Behrouz Soltany 1 , Farzad Zarei 1 , *

1 Department of Nursing, Faculty of Nursing and Midwifery, Kermanshah University of Medical Sciences, Kermanshah, Iran

How to Cite: Soltany B , Zarei F. Strategies for Reducing the Risk of COVID-19 in Dialysis Patients, Nephro-Urol Mon. Online ahead of Print ; In Press(In Press):e107280. doi: 10.5812/numonthly.107280.

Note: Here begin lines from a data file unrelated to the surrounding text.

(* ===== verification/DmnReads.v ===== *)
(** * dmn-lite: the concrete syntax of a decision and how the parser reads it

    A reference printer for the grammar the parser reads: the token kinds of a
    decision and their text, what a decision is up to source positions, and
    which decisions have a concrete syntax. *)

From Stdlib Require Import Strings.Ascii.
From S2P Require Import Prelude RustStr Json Types DmnTypes DmnLower DmnLexer DmnParser DmnTyping DmnParserFacts.

(** ** Up to source positions *)

Definition no_span : SourceSpan := mkSpan 0 0.
Definition strip_symbol (s : SymbolAst) : SymbolAst := mkSymbol (sym_name s) no_span.
Definition strip_number (n : NumberLitAst) : NumberLitAst := mkNumberLit (num_text n) (num_kind n) no_span.
Definition strip_string (s : StringLitAst) : StringLitAst := mkStringLit (str_value s) no_span.
Definition strip_literal (l : LiteralAst) : LiteralAst :=
  match l with
  | LSymbol s => LSymbol (strip_symbol s)
  | LString s => LString (strip_string s)
  | LNumber n => LNumber (strip_number n)
  | LBoolean b _ => LBoolean b no_span
  end.
Definition strip_bound (b : RangeBound) : RangeBound :=
  match b with Unbounded _ => Unbounded no_span | BoundValue n => BoundValue (strip_number n) end.
Fixpoint strip_predicate (p : PredicateAst) : PredicateAst :=
  match p with
  | AEq f v _ => AEq (strip_symbol f) (strip_literal v) no_span
  | ANotEq f v _ => ANotEq (strip_symbol f) (strip_literal v) no_span
  | ALt f v _ => ALt (strip_symbol f) (strip_number v) no_span
  | ALe f v _ => ALe (strip_symbol f) (strip_number v) no_span
  | AGt f v _ => AGt (strip_symbol f) (strip_number v) no_span
  | AGe f v _ => AGe (strip_symbol f) (strip_number v) no_span
  | AInSet f vs _ => AInSet (strip_symbol f) (map strip_literal vs) no_span
  | ARange f lo up li ui _ => ARange (strip_symbol f) (strip_bound lo) (strip_bound up) li ui no_span
  | AIsNull f _ => AIsNull (strip_symbol f) no_span
  | AIsNotNull f _ => AIsNotNull (strip_symbol f) no_span
  | ANot p _ => ANot (strip_predicate p) no_span
  | AAnd ps _ => AAnd (map strip_predicate ps) no_span
  | AOr ps _ => AOr (map strip_predicate ps) no_span
  end.
Definition strip_when (w : WhenAst) : WhenAst :=
  match w with
  | WCatchAll _ => WCatchAll no_span
  | WPredicates ps _ => WPredicates (map strip_predicate ps) no_span
  end.
Definition strip_assignment (a : AssignmentAst) : AssignmentAst :=
  mkAssignAst (strip_symbol (aa_output a)) (strip_literal (aa_value a)) no_span.
Definition strip_rule (r : RuleAst) : RuleAst :=
  mkRuleAst (strip_symbol (ra_id r)) (strip_when (ra_when r)) (map strip_assignment (ra_then r)) no_span.
Definition strip_type_ref (t : TypeRefAst) : TypeRefAst :=
  match t with
  | TREnum _ => TREnum no_span | TRBool _ => TRBool no_span | TRInteger _ => TRInteger no_span
  | TRDecimal _ => TRDecimal no_span | TRString _ => TRString no_span
  end.
Definition strip_decl (d : FieldDeclAst) : FieldDeclAst :=
  mkFieldDecl (strip_symbol (decl_name d)) (strip_type_ref (decl_type_ref d)) (strip_symbol (decl_domain_ref d)) no_span.
Definition strip_hit_policy (h : HitPolicyAst) : HitPolicyAst :=
  match h with HPUnique _ => HPUnique no_span | HPFirst _ => HPFirst no_span end.
Definition strip_decision (d : DecisionAst) : DecisionAst :=
  mkDecisionAst (strip_symbol (da_name d)) (strip_string <$> da_decision_id d) (strip_hit_policy (da_hit_policy d))
    (map strip_decl (da_inputs d)) (map strip_decl (da_outputs d)) (map strip_rule (da_rules d)) no_span.

(** ** Tokens *)

Definition number_tokens (n : NumberLitAst) : list TokenKind :=
  [match num_kind n with NKInteger => TIntLit (num_text n) | NKDecimal => TDecLit (num_text n) end].
Definition literal_tokens (l : LiteralAst) : list TokenKind :=
  match l with
  | LSymbol s => [TSymbol (sym_name s)]
  | LString s => [TStrLit (str_value s)]
  | LNumber n => number_tokens n
  | LBoolean b _ => [TSymbol (if b then "true" else "false")]
  end.
Definition bound_tokens (b : RangeBound) : list TokenKind :=
  match b with Unbounded _ => [TStar] | BoundValue n => number_tokens n end.
Definition in_parens (l : list TokenKind) : list TokenKind := TLParen :: l ++ [TRParen].
Definition field_test_tokens (f : SymbolAst) (test : list TokenKind) : list TokenKind :=
  in_parens (TSymbol (sym_name f) :: test).
Fixpoint predicate_tokens (p : PredicateAst) : list TokenKind :=
  match p with
  | AEq f v _ => field_test_tokens f (TEq :: literal_tokens v)
  | ANotEq f v _ => field_test_tokens f (TNotEq :: literal_tokens v)
  | ALt f v _ => field_test_tokens f (TLt :: number_tokens v)
  | ALe f v _ => field_test_tokens f (TLe :: number_tokens v)
  | AGt f v _ => field_test_tokens f (TGt :: number_tokens v)
  | AGe f v _ => field_test_tokens f (TGe :: number_tokens v)
  | AInSet f vs _ => field_test_tokens f (TSymbol "in" :: in_parens (concat (map literal_tokens vs)))
  | ARange f lo up li ui _ =>
      field_test_tokens f
        (TSymbol "in" :: (if li then TLBracket else TLParen) :: bound_tokens lo ++ TDotDot :: bound_tokens up
         ++ [if ui then TRBracket else TRParen])
  | AIsNull f _ => field_test_tokens f [TSymbol "is-null"]
  | AIsNotNull f _ => field_test_tokens f [TSymbol "is-not-null"]
  | ANot p _ => in_parens (TSymbol "not" :: predicate_tokens p)
  | AAnd ps _ => in_parens (TSymbol "and" :: concat (map predicate_tokens ps))
  | AOr ps _ => in_parens (TSymbol "or" :: concat (map predicate_tokens ps))
  end.
Definition when_tokens (w : WhenAst) : list TokenKind :=
  match w with
  | WCatchAll _ => in_parens [TStar]
  | WPredicates ps _ => in_parens (concat (map predicate_tokens ps))
  end.
Definition assignment_tokens (a : AssignmentAst) : list TokenKind :=
  field_test_tokens (aa_output a) (TEq :: literal_tokens (aa_value a)).
Definition rule_tokens (r : RuleAst) : list TokenKind :=
  in_parens (TSymbol "rule" :: TSymbol (sym_name (ra_id r)) :: TSymbol ":when" :: when_tokens (ra_when r)
             ++ TSymbol ":then" :: in_parens (concat (map assignment_tokens (ra_then r)))).
Definition type_ref_name (t : TypeRefAst) : string :=
  match t with
  | TREnum _ => "enum" | TRBool _ => "bool" | TRInteger _ => "integer" | TRDecimal _ => "decimal"
  | TRString _ => "string"
  end.
Definition decl_tokens (d : FieldDeclAst) : list TokenKind :=
  in_parens [TSymbol (sym_name (decl_name d)); TSymbol ":type"; TSymbol (type_ref_name (decl_type_ref d));
             TSymbol ":domain"; TSymbol (sym_name (decl_domain_ref d))].
Definition hit_policy_name (h : HitPolicyAst) : string :=
  match h with HPUnique _ => "unique" | HPFirst _ => "first" end.
Definition decision_id_tokens (i : option StringLitAst) : list TokenKind :=
  match i with Some s => [TSymbol ":decision-id"; TStrLit (str_value s)] | None => [] end.
Definition decision_tokens (d : DecisionAst) : list TokenKind :=
  in_parens ([TSymbol "define-decision"; TSymbol (sym_name (da_name d))]
    ++ decision_id_tokens (da_decision_id d)
    ++ [TSymbol ":hit-policy"; TSymbol (hit_policy_name (da_hit_policy d))]
    ++ TSymbol ":inputs" :: in_parens (concat (map decl_tokens (da_inputs d)))
    ++ TSymbol ":outputs" :: in_parens (concat (map decl_tokens (da_outputs d)))
    ++ TSymbol ":rules" :: in_parens (concat (map rule_tokens (da_rules d)))).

Nephro-Urology Monthly: In Press (In Press); e107280
Published Online: September 16, 2020
Article Type: Letter
Received: July 7, 2020
Accepted: August 14, 2020
Uncorrected Proof scheduled for 12 (4)

Dear Editor,

The first case of COVID-19 was identified in Wuhan, China, in 2019. Most probably, the disease was transmitted to humans from animals. The new infectious agent that is known as “Severe Acute Respiratory Syndrome Coronavirus 2 (SARS-CoV-2)” is readily transmitted between humans; thus, it rapidly spread in China and other parts of the world and turned into a pandemic. The severe form of the syndrome can lead to pneumonia and even death (1-3). Patients with underlying conditions are vulnerable to develop the severe form of the disorder, so that most deaths occur in people with underlying conditions and the elderly (4). The symptoms of COVID-19 include pain, fever, chills, cough, nausea, and vomiting (3, 5). One of the vulnerable groups is dialysis patients. Compared to other patients, this group of patients is more vulnerable to infections, with higher mortality rates (6).

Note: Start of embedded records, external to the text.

(** A member of a set is recorded twice among the resolved entities: once by
    the literal, once by the loop over the set. *)
Example set_members_recorded_twice :
  (map entity_value ∘ resolved_entities) <$> (lower sample_ast sample_catalogue ≫= lr_decision)
  = Some [70; 71; 71]%N.
Proof. vm_compute. reflexivity. Qed.

(** ** From the text to the verdict

    The lexer, the parser, the lowering, the emitter, the verifier and the VM in
    sequence: what holds of every source text. *)

(** [parse] on a source it can read. *)
Lemma parse_accepts text :
  lexable text ->
  ∃ r, parse text = Some r ∧
    match r with
    | Ok ast => accepted ast
    | Err e => pe_errors e ≠ [] ∧ (∀ ast, partial_ast e = Some ast -> src_decisions ast ≠ [])
    end.
Proof.
  intros (tokens & lerrs & El & Htok)%lex_returns.
  destruct (run_parser_returns tokens Htok) as (ast & perrs & Er & Hacc).
  unfold parse. rewrite El. cbn [mbind option_bind]. rewrite Er. cbn [mbind option_bind].
  eexists. split; [done|]. destruct (lerrs ++ perrs) as [|e es] eqn:E.
  - apply app_nil in E as [-> ->]. by apply Hacc.
  - split; [done|]. cbn. intros ast' H. destruct (src_decisions ast) eqn:Ed; [done|]. injection H as <-. by rewrite Ed.
Qed.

Given the high prevalence of COVID-19 in Iran, currently, most hospitals admit COVID-19 patients; therefore, other groups of patients who are admitted to hospitals are at a high risk of contracting the virus. Dialysis patients are a group of patients who need to go frequently to hospitals. According to Iran’s Ministry of Health, about half of transmissions of COVID-19 occur in medical settings; as a result, dialysis patients who go to medical centers are at a high risk of contracting COVID-19, and this risk needs to be prevented or reduced using proper strategies. According to the clinical governance law in Iran’s health system, experienced nurses are in charge of infection prevention and control, and they can help in the prevention of COVID-19 in dialysis patients. They should develop plans to clean and disinfect dialysis units, train the personnel, provide both personnel and patients with protective equipment such as surgical masks, ensure the proper distance between dialysis chairs, make a timetable to avoid the gathering of several patients in one place at the same time, and educate patients on preventive measures outside the hospital environment. Dialysis patients must be informed that they are more vulnerable to COVID-19 than are normal people because they have a weaker immune system (3). In addition, given that COVID-19 stays in the environment for a long time, hospital administrators should provide separate entrances for dialysis patients and COVID-19 patients. Moreover, it is suggested that the shifts of nurses in dialysis units be limited to one per day. These strategies can have an important role in reducing the risk of COVID-19 in dialysis patients.